### Exercise prompt
From the data below, copy out every line in which the word "false" occurs.

Records from a dataset:
*** Begin section ***
Definition _run_container (task : TaskEnvelope.t) (artifact_spool secret_directory : option path) (remaining : Z)
    : M state DockerRunResult.t :=
  let spec := spec_of task artifact_spool secret_directory in
  let* s := get in
  match secret_directory, SubprocessDockerClient.validate_spec (Execution.files s) spec with
  | Some _, Err e =>
      raise (if is_ValueError e then DockerExecutionError "Docker container configuration is invalid" else e)
  | _, _ => client_run spec (model_dump_json (task_dump task) ++ chr 10)%string consume
              (Z.min remaining (maximum_timeout self))
  end.

Definition preparation_failed {A} : M state A := raise (DockerExecutionError "Runner secret preparation failed").

Definition _run_with_secrets (ttl : Z) (stager : SecretFileStager.t) (runner : string) (task : TaskEnvelope.t)
    (artifact_spool : option path) (remaining : Z) : M state DockerRunResult.t :=
  let* capability :=
    try_except (on_grants (SecretBroker.issue attempts resolver ttl (clk 1%nat) token grant_id task runner)) any_exn
      (fun _ => preparation_failed) in
  try_finally
    (let* values :=
       try_except (on_grants (SecretBroker.redeem attempts resolver (clk 2%nat) capability task runner)) any_exn
         (fun _ => preparation_failed) in
     let* secret_directory :=
       try_except (on_files (SecretFileStager.prepare stager tokens values)) any_exn (fun _ => preparation_failed) in
     try_finally
       (_run_container task artifact_spool (Some secret_directory) remaining)
       (try_except (on_files (SecretFileStager._cleanup secret_directory)) any_exn
          (fun _ => raise (DockerExecutionError "Runner secret cleanup failed"))))
    (try_except (on_grants (SecretBroker.revoke (clk 3%nat) capability)) any_exn (fun _ => ret tt)).

(** The spool of the attempt, if artifacts are collected. *)
Definition make_spool (task : TaskEnvelope.t) : M tree (option path) :=
  match artifact_spool_root self with
  | None => ret None
  | Some spool_root =>
      let* fs := get in
      let* spool_root := lift (Path_resolve false fs spool_root) in
      makedirs spool_root ;;;
      let artifact_spool := spool_root ++ [uuid_str (TaskEnvelope.attempt_id task)] in
      mkdir 511 false artifact_spool ;;;
      ret (Some artifact_spool)
  end.
(** [shutil.rmtree(artifact_spool, ignore_errors=True)]. *)
Definition drop_spool (artifact_spool : option path) : M tree unit :=
  match artifact_spool with
  | None => ret tt
  | Some p => try_except (rmtree p) any_exn (fun _ => ret tt)
  end.

Definition run_task (task : TaskEnvelope.t) (artifact_spool : option path) (remaining : Z) : M state DockerRunResult.t :=
  match TaskEnvelope.secret_references task, secret_ttl self, secret_file_stager self, runner_id self with
  | [], _, _, _ => _run_container task artifact_spool None remaining
  | _, Some ttl, Some stager, Some runner => _run_with_secrets ttl stager runner task artifact_spool remaining
  | _, _, _, _ => raise (OtherException "AssertionError")
  end.

Definition secrets_unconfigured (task : TaskEnvelope.t) : bool :=
  negb (nilb (TaskEnvelope.secret_references task))
  && (match secret_ttl self with None => true | _ => false end
      || match secret_file_stager self with None => true | _ => false end
      || empty_str (default EmptyString (runner_id self))).

Definition execute (task : TaskEnvelope.t) : M state ResultEnvelope.t :=
  if secrets_unconfigured task then raise (DockerExecutionError "Runner secret handling is not configured")
  else
    let remaining := (TaskEnvelope.deadline task - clk 0%nat)%Z in
    if (remaining <=? 0)%Z then ret (_terminal (clk 4%nat) task ResultOutcome.TIMED_OUT "deadline_expired")
    else
      set_result None ;;;
      let* artifact_spool := on_files (make_spool task) in
      let* runtime := try_finally (run_task task artifact_spool remaining) (on_files (drop_spool artifact_spool)) in
      let* s := get in
      if DockerRunResult.timed_out runtime then
        ret (_terminal (clk 4%nat) task ResultOutcome.TIMED_OUT "container_timeout")
      else match Execution.result s with
           | Some result =>
               if negb (DockerRunResult.exit_code runtime =? 0)%Z
               then ret (_terminal (clk 4%nat) task ResultOutcome.INFRA_ERROR "container_failed")
               else ret result
           | None => ret (_terminal (clk 4%nat) task ResultOutcome.INFRA_ERROR "container_failed")
           end.
End executor.
End DockerExecutor.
*** End section ***
### Response area
      let* spool_root := lift (Path_resolve false fs spool_root) in
      mkdir 511 false artifact_spool ;;;
  && (match secret_ttl self with None => true | _ => false end
      || match secret_file_stager self with None => true | _ => false end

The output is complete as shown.